**WHAT TO PRODUCE**
Take the material below and output exactly the run of lines from the one containing "Abbreviation discovery_of m" down to the one containing "Abbreviation attachment := (id_attachment", with both included.

**LISTED RECORDS**

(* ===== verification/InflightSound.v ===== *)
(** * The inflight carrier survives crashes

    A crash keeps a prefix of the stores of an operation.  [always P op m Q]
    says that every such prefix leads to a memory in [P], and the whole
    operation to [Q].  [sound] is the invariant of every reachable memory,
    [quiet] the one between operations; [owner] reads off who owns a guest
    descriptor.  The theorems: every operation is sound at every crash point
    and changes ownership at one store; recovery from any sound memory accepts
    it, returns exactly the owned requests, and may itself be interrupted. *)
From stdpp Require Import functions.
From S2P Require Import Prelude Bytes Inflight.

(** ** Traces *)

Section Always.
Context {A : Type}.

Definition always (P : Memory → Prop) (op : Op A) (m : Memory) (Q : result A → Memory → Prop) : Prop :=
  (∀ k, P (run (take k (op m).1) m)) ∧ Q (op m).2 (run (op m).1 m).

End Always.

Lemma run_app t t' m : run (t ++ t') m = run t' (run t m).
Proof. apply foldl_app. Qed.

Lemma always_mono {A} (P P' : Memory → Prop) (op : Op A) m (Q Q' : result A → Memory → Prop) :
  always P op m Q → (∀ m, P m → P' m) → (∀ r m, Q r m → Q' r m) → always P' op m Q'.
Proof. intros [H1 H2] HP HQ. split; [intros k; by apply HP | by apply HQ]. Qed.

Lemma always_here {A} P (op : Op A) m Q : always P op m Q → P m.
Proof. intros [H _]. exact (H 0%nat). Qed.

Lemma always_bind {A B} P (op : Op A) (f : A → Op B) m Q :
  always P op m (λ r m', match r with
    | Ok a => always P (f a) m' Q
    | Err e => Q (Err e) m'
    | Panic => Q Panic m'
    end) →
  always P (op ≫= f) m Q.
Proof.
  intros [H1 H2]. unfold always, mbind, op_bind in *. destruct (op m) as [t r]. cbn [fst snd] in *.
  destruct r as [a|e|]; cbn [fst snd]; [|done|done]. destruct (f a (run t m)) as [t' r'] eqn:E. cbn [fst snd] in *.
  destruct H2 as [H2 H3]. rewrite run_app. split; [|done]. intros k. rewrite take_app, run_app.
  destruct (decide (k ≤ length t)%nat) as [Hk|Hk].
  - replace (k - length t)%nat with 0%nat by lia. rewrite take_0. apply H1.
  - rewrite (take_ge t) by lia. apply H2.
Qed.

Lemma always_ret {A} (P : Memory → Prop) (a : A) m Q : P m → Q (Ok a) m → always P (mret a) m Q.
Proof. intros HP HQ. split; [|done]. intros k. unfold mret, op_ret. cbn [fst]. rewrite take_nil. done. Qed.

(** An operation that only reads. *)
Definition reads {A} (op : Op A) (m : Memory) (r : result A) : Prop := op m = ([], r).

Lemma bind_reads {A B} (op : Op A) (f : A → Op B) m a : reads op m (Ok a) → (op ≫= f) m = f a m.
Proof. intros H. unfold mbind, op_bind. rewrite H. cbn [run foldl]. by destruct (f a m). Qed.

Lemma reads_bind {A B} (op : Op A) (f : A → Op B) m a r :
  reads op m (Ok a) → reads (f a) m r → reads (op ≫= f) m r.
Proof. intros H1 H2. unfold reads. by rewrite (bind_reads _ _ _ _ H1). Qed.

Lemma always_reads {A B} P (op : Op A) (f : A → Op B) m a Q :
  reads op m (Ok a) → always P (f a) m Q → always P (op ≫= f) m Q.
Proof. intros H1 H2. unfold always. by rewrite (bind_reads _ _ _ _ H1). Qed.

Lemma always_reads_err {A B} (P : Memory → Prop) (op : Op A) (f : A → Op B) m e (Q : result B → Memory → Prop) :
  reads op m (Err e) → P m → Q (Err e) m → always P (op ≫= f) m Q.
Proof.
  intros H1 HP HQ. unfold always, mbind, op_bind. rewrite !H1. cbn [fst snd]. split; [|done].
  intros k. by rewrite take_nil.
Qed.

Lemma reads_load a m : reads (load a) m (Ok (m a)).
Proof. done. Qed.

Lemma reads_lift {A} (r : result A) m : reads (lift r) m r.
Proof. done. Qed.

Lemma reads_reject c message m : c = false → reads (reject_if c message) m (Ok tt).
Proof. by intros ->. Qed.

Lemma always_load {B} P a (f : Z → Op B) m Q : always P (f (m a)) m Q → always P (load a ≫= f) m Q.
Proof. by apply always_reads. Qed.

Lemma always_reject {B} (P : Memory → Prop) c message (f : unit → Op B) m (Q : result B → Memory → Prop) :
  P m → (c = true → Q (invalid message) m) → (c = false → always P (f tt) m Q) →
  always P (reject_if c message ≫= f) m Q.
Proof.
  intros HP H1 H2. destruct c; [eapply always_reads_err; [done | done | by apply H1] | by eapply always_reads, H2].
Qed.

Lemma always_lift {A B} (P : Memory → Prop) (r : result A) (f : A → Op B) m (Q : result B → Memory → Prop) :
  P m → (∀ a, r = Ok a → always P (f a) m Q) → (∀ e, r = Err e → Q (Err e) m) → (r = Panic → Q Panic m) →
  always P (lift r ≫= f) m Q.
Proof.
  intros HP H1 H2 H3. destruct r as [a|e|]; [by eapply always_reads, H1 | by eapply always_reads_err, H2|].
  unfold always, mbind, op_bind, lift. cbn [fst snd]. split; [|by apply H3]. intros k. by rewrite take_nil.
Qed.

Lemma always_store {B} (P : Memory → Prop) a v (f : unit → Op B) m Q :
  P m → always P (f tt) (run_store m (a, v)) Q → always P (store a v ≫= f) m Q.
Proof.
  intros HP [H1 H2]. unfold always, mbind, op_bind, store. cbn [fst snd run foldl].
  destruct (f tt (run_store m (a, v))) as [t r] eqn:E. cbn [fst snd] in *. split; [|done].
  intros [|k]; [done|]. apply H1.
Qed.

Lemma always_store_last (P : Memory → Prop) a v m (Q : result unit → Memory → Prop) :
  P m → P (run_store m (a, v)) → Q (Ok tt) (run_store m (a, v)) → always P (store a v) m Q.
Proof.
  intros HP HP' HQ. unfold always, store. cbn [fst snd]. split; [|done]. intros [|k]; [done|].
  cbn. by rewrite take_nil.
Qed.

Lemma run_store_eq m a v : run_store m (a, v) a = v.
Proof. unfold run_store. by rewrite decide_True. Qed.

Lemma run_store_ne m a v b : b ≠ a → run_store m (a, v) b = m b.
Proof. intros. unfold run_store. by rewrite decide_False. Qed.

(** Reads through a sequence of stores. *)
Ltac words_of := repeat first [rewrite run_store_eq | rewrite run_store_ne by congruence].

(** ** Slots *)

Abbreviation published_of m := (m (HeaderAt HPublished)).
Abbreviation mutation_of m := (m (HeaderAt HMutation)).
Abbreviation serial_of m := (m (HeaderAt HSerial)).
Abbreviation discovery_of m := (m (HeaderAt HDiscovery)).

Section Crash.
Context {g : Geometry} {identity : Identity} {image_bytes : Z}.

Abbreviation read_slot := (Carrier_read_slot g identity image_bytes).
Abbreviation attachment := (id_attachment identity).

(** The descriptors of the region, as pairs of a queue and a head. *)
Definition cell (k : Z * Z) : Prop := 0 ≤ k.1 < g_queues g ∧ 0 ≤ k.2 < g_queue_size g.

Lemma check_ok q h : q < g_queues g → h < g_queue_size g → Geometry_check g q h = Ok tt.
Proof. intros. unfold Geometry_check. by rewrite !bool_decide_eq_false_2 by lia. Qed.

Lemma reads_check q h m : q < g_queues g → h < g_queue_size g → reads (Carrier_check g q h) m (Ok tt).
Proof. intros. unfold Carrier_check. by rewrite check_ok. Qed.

**ANSWER FOR THIS EXERCISE**
Abbreviation discovery_of m := (m (HeaderAt HDiscovery)).

Section Crash.
Context {g : Geometry} {identity : Identity} {image_bytes : Z}.

Abbreviation read_slot := (Carrier_read_slot g identity image_bytes).
Abbreviation attachment := (id_attachment identity).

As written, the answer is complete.